* _WHAT YOU SHOULD DO_
Scan the entries below and extract each line with the word "modelled" in it.

>>>>

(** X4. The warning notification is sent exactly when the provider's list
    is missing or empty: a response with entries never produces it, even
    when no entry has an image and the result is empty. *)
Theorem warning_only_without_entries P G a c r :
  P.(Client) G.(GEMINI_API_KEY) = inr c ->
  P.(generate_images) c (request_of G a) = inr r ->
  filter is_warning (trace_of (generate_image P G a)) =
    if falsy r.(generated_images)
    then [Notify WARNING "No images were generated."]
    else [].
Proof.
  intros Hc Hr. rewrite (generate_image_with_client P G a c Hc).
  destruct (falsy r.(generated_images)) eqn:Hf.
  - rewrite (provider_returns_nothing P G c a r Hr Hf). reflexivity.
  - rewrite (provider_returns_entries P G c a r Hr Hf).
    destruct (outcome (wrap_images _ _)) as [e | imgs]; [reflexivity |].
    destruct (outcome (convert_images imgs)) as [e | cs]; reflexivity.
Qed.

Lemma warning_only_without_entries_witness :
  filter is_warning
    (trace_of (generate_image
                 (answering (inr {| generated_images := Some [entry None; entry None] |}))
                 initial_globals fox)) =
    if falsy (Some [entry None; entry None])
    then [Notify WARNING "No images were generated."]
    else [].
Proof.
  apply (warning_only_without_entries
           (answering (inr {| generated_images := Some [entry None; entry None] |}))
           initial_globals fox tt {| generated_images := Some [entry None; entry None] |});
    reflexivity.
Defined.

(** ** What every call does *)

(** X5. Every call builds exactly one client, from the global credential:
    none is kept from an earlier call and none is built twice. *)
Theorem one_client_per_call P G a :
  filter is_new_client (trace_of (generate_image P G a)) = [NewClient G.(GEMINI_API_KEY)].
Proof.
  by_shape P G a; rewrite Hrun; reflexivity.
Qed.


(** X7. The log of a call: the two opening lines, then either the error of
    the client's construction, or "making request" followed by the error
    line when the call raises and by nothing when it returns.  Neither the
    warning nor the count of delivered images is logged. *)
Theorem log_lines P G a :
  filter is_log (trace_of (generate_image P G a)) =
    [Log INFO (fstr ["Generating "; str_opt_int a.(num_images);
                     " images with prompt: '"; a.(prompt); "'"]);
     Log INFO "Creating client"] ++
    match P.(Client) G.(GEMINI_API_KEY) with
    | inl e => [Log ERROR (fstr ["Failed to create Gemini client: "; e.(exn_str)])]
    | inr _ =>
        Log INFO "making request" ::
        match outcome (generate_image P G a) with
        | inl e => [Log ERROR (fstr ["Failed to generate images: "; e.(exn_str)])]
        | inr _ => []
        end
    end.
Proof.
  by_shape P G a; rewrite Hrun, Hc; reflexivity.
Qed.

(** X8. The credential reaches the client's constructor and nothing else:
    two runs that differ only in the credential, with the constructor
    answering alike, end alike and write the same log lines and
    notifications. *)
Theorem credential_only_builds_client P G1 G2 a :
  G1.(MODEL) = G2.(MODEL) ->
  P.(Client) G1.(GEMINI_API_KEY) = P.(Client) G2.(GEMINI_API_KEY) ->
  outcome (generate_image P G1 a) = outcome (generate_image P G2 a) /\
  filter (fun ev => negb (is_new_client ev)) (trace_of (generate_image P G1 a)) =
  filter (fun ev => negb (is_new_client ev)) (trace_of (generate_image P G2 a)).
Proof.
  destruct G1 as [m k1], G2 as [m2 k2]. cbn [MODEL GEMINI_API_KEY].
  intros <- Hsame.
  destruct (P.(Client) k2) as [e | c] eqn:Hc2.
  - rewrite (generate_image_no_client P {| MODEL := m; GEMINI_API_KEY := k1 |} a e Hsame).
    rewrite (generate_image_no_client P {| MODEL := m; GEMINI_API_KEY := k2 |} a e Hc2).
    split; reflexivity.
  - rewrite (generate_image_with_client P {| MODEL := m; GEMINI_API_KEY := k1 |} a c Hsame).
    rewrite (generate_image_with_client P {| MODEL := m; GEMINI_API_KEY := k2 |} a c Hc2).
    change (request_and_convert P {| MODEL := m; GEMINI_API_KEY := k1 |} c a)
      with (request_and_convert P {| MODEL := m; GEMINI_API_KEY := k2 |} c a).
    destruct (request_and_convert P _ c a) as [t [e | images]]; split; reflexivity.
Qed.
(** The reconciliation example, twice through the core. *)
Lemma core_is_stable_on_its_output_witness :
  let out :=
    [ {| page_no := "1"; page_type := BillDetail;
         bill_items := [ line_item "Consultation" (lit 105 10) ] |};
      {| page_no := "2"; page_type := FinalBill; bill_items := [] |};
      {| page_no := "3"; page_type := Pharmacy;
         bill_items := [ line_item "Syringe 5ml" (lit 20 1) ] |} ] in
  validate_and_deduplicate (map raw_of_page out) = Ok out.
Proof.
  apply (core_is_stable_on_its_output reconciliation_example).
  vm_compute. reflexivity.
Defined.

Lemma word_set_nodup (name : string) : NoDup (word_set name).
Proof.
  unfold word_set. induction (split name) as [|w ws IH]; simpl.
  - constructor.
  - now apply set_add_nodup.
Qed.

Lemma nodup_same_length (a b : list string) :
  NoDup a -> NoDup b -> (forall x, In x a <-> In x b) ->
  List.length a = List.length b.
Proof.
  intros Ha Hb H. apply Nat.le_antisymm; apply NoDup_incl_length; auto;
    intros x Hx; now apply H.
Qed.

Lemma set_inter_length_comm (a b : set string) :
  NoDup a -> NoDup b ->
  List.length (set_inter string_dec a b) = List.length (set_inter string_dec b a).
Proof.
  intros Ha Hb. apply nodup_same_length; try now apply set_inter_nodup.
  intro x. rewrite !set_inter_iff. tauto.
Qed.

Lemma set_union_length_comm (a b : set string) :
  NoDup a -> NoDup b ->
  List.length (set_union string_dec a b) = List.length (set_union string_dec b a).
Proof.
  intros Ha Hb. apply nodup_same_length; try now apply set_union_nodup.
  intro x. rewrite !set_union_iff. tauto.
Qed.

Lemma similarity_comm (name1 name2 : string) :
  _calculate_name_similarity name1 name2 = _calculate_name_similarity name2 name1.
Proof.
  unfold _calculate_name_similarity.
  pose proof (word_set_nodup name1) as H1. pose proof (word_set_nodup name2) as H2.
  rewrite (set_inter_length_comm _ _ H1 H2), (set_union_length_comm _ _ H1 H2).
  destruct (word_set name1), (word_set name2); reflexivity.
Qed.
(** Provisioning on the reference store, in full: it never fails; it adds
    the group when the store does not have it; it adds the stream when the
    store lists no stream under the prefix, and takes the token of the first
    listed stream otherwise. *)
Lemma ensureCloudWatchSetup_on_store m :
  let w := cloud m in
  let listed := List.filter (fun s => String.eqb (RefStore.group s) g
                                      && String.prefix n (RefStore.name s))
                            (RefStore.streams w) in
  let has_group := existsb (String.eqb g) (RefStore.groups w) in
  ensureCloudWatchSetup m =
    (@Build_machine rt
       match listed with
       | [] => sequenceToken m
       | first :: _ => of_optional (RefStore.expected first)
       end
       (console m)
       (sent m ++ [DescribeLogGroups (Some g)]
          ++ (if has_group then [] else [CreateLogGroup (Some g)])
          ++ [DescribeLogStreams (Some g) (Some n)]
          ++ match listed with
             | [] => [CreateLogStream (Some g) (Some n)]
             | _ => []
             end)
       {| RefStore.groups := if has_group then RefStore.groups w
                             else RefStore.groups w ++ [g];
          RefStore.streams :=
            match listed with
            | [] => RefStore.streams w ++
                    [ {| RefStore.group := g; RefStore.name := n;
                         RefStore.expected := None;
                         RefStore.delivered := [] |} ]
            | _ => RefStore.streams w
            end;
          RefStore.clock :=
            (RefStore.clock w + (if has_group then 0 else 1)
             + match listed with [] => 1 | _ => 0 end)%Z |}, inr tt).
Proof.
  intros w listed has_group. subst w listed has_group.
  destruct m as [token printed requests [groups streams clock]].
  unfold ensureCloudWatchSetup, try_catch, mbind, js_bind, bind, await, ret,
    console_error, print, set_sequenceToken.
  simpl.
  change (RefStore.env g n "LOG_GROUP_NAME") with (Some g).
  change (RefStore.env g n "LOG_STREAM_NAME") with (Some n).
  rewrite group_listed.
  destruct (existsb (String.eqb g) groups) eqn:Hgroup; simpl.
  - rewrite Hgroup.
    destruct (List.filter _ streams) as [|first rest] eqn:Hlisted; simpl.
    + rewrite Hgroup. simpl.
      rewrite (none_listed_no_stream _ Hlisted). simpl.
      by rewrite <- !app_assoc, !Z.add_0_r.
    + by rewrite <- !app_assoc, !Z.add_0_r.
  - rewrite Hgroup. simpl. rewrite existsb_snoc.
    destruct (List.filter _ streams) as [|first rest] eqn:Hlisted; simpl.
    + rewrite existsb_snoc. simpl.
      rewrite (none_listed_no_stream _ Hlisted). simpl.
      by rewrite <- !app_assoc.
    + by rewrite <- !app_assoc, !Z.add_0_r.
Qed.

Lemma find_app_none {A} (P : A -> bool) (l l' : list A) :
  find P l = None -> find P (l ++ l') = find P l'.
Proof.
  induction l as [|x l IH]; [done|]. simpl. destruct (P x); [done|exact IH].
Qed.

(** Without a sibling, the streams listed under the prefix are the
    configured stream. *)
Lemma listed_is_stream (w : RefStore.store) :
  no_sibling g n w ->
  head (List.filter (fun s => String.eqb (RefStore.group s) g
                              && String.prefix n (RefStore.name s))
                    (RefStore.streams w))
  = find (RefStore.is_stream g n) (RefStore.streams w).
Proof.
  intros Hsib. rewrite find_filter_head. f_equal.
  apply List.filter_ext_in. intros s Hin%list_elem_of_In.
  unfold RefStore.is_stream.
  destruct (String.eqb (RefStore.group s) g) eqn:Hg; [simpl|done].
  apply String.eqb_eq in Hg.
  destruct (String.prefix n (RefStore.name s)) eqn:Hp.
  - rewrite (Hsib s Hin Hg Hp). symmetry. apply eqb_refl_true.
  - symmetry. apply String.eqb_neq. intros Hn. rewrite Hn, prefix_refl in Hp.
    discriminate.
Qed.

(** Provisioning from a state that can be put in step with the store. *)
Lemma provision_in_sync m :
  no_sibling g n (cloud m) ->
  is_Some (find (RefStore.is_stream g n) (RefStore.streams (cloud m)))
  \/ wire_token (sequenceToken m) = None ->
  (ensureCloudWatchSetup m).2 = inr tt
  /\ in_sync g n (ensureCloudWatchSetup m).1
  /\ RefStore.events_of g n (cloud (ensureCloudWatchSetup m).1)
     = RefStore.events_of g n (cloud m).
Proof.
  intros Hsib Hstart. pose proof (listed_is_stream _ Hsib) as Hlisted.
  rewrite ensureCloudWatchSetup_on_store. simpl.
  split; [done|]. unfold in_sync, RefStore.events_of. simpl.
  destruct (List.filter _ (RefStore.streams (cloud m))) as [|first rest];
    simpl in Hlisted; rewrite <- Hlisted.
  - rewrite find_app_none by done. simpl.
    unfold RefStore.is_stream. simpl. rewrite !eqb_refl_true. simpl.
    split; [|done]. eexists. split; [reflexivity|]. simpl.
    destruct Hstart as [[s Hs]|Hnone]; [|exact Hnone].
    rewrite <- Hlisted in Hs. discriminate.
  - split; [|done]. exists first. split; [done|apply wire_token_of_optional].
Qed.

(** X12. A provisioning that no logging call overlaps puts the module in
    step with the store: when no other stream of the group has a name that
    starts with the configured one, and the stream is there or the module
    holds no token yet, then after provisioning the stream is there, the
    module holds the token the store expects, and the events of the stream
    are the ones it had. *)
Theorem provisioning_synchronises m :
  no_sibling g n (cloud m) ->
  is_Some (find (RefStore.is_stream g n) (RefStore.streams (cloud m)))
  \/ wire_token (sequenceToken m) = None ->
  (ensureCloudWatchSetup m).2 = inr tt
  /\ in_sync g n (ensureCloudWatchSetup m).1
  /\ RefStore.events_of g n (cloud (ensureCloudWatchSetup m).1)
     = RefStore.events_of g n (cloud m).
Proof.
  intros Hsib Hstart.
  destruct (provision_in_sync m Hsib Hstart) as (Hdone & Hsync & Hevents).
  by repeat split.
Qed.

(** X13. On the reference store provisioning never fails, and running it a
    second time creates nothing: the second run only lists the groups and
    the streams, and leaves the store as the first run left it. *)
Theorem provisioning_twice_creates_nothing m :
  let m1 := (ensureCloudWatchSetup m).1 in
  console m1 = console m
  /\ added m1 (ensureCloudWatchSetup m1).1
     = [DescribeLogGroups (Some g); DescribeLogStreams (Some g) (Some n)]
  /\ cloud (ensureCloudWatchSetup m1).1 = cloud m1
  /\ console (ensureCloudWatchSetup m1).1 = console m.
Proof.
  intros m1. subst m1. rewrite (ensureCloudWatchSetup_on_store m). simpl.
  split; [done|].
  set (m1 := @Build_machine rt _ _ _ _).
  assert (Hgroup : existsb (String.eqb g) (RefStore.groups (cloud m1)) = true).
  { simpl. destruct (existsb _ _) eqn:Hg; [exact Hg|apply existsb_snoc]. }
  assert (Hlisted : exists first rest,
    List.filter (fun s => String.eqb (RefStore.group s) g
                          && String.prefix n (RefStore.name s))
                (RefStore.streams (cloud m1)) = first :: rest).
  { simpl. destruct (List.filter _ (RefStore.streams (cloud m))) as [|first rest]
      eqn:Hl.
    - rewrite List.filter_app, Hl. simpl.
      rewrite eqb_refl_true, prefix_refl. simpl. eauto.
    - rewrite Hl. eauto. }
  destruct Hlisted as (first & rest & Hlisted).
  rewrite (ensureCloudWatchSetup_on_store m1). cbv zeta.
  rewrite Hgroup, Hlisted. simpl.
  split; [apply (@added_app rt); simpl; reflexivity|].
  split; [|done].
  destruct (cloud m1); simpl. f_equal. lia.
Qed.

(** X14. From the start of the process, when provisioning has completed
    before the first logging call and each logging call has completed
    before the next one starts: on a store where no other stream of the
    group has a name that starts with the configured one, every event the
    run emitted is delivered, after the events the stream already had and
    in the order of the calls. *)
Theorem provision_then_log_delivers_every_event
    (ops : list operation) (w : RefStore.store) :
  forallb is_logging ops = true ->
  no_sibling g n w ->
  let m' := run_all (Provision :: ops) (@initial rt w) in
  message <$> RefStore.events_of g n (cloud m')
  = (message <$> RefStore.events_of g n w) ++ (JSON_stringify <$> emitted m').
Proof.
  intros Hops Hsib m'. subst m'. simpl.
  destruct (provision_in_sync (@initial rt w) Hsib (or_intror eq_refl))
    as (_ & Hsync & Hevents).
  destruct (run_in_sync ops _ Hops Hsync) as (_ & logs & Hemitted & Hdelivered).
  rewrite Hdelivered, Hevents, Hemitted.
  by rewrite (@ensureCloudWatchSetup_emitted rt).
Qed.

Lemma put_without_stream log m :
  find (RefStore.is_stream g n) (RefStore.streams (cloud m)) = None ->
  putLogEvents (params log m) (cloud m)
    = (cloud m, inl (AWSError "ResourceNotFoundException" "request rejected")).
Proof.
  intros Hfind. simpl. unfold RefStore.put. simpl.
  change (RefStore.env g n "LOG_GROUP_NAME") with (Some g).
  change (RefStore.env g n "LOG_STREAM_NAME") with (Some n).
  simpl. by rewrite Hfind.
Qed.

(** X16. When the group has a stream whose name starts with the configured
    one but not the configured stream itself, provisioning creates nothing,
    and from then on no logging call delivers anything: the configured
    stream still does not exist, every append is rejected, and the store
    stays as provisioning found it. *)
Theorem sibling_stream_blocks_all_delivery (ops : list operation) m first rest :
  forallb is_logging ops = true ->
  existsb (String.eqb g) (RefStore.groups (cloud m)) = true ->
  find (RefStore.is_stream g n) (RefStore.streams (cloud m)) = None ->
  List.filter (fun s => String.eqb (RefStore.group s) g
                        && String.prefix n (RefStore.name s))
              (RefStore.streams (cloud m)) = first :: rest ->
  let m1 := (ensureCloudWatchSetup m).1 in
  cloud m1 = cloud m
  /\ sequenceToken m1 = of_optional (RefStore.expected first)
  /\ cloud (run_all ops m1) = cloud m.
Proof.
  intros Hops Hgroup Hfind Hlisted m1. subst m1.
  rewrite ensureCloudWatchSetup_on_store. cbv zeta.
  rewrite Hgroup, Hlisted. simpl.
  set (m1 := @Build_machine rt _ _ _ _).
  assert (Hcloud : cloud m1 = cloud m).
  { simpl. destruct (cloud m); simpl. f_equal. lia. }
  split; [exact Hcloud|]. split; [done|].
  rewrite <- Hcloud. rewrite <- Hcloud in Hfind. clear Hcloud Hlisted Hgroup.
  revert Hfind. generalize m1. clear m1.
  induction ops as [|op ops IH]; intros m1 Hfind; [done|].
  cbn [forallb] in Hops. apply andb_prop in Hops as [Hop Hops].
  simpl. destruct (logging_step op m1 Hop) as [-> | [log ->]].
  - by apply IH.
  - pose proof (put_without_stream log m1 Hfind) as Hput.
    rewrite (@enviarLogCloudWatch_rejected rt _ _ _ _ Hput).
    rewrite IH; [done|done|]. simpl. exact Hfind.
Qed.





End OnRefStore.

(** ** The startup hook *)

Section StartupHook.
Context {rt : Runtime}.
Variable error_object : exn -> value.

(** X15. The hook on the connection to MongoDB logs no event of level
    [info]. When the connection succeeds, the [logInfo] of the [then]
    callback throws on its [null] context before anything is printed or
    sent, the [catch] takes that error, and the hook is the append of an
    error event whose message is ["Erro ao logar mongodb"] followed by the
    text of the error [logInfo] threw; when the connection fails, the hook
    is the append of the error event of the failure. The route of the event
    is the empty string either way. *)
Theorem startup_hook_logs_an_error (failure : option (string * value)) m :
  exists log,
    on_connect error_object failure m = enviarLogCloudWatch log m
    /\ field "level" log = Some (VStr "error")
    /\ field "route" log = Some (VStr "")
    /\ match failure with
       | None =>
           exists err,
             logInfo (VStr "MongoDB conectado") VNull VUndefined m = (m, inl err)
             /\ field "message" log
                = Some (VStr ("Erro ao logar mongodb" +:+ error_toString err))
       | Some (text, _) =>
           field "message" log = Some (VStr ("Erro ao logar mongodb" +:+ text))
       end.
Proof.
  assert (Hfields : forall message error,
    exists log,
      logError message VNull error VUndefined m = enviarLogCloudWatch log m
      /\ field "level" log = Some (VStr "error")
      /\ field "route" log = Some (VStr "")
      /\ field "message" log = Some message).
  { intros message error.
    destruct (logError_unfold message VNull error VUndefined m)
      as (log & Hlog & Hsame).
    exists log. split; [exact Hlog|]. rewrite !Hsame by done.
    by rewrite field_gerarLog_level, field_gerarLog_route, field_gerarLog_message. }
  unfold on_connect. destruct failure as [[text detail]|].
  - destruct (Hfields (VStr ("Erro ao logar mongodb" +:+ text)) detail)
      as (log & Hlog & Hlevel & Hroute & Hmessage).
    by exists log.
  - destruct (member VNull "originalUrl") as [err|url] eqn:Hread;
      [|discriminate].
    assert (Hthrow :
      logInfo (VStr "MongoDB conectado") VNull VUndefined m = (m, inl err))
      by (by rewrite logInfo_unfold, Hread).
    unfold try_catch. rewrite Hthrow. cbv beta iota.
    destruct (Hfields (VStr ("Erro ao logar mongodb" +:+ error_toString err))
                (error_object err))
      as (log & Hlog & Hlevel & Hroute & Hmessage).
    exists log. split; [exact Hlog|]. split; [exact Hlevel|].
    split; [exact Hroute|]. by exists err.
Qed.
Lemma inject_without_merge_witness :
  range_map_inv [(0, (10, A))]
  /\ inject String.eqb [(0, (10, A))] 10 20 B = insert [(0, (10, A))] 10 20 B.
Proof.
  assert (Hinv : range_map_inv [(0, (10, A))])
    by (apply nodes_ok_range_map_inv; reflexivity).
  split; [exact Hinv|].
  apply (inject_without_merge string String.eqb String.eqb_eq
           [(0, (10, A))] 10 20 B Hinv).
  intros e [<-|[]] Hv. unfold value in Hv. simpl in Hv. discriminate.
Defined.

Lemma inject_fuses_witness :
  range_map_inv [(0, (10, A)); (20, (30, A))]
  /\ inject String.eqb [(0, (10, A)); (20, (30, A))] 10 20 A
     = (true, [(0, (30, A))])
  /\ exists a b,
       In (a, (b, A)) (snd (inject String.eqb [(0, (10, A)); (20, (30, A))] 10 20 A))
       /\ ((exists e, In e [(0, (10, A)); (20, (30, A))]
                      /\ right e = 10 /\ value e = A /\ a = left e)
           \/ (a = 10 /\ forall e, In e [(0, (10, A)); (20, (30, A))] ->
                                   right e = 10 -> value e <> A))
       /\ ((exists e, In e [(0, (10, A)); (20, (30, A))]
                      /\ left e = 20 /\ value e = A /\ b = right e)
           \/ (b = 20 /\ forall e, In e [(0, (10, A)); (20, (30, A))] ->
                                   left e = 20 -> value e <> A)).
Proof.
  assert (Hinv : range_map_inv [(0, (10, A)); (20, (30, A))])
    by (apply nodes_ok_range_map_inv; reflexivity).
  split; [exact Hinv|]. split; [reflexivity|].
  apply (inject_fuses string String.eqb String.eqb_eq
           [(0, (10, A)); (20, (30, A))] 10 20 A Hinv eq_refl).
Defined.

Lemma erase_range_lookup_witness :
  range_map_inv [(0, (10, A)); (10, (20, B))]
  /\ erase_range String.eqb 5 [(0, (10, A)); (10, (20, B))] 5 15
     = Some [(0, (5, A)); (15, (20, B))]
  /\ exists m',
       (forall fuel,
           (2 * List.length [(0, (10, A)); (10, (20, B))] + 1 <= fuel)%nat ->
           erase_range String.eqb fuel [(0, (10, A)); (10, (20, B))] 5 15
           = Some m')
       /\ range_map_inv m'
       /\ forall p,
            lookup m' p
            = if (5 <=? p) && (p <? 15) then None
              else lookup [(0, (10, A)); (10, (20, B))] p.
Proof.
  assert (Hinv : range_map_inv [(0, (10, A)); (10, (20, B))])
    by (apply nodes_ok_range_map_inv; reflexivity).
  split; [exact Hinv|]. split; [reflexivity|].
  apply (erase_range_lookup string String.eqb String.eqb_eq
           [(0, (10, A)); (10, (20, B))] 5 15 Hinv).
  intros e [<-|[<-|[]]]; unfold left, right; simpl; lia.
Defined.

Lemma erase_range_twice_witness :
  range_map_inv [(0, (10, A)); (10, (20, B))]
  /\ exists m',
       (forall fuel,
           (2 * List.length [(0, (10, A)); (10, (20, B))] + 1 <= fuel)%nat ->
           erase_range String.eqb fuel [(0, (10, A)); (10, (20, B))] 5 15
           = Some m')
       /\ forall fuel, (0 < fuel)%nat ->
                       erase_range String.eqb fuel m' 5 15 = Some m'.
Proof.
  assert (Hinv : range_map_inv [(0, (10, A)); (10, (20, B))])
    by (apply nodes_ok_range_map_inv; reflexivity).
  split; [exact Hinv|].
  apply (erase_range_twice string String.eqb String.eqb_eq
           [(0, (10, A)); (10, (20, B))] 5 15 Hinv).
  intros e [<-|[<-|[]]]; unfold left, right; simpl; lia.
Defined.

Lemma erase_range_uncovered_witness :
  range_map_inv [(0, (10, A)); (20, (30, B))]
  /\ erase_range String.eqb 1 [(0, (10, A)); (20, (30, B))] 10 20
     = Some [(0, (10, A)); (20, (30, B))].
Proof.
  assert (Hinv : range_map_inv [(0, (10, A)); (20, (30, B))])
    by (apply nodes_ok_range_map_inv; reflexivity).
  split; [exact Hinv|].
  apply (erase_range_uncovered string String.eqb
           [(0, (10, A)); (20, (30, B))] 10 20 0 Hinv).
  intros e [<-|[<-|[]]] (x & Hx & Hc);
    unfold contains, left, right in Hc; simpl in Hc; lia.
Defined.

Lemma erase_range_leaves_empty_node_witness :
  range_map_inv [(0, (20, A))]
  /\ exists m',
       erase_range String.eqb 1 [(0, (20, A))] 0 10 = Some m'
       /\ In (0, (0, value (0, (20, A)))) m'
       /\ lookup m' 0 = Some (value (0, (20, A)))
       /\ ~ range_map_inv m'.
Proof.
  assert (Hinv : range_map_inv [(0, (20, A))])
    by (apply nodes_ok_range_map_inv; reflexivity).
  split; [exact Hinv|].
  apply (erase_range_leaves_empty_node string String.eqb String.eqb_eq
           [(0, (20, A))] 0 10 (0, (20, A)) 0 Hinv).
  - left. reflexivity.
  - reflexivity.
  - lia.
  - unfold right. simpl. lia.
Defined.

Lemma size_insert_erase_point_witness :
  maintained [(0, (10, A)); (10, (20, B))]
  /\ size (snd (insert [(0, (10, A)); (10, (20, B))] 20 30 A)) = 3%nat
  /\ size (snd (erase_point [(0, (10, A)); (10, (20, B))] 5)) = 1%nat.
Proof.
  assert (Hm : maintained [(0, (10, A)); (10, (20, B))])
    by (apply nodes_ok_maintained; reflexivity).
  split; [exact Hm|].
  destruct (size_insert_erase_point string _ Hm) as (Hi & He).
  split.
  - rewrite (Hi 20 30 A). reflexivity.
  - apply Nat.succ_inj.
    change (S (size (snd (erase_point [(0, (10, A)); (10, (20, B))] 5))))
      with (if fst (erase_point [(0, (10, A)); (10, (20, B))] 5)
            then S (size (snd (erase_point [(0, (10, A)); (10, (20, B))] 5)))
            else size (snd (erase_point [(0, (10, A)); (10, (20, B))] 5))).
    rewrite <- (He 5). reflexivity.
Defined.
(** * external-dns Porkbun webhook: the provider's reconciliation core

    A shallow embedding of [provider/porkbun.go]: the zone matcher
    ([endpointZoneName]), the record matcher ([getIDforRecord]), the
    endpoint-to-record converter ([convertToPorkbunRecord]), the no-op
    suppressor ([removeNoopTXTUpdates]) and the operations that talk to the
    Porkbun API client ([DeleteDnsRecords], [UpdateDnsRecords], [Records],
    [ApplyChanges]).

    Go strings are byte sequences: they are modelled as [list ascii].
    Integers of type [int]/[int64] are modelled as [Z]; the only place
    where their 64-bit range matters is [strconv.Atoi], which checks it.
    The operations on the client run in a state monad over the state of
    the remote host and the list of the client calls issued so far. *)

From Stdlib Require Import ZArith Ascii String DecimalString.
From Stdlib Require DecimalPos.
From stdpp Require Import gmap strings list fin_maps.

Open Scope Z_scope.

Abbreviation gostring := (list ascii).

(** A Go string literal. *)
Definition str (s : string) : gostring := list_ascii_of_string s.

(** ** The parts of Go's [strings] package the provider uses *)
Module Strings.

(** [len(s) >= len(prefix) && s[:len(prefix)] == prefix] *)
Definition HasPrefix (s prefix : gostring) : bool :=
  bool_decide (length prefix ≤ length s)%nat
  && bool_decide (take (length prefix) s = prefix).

<<<<

* _RESULT OF THE TASK_
    Go strings are byte sequences: they are modelled as [list ascii].
    Integers of type [int]/[int64] are modelled as [Z]; the only place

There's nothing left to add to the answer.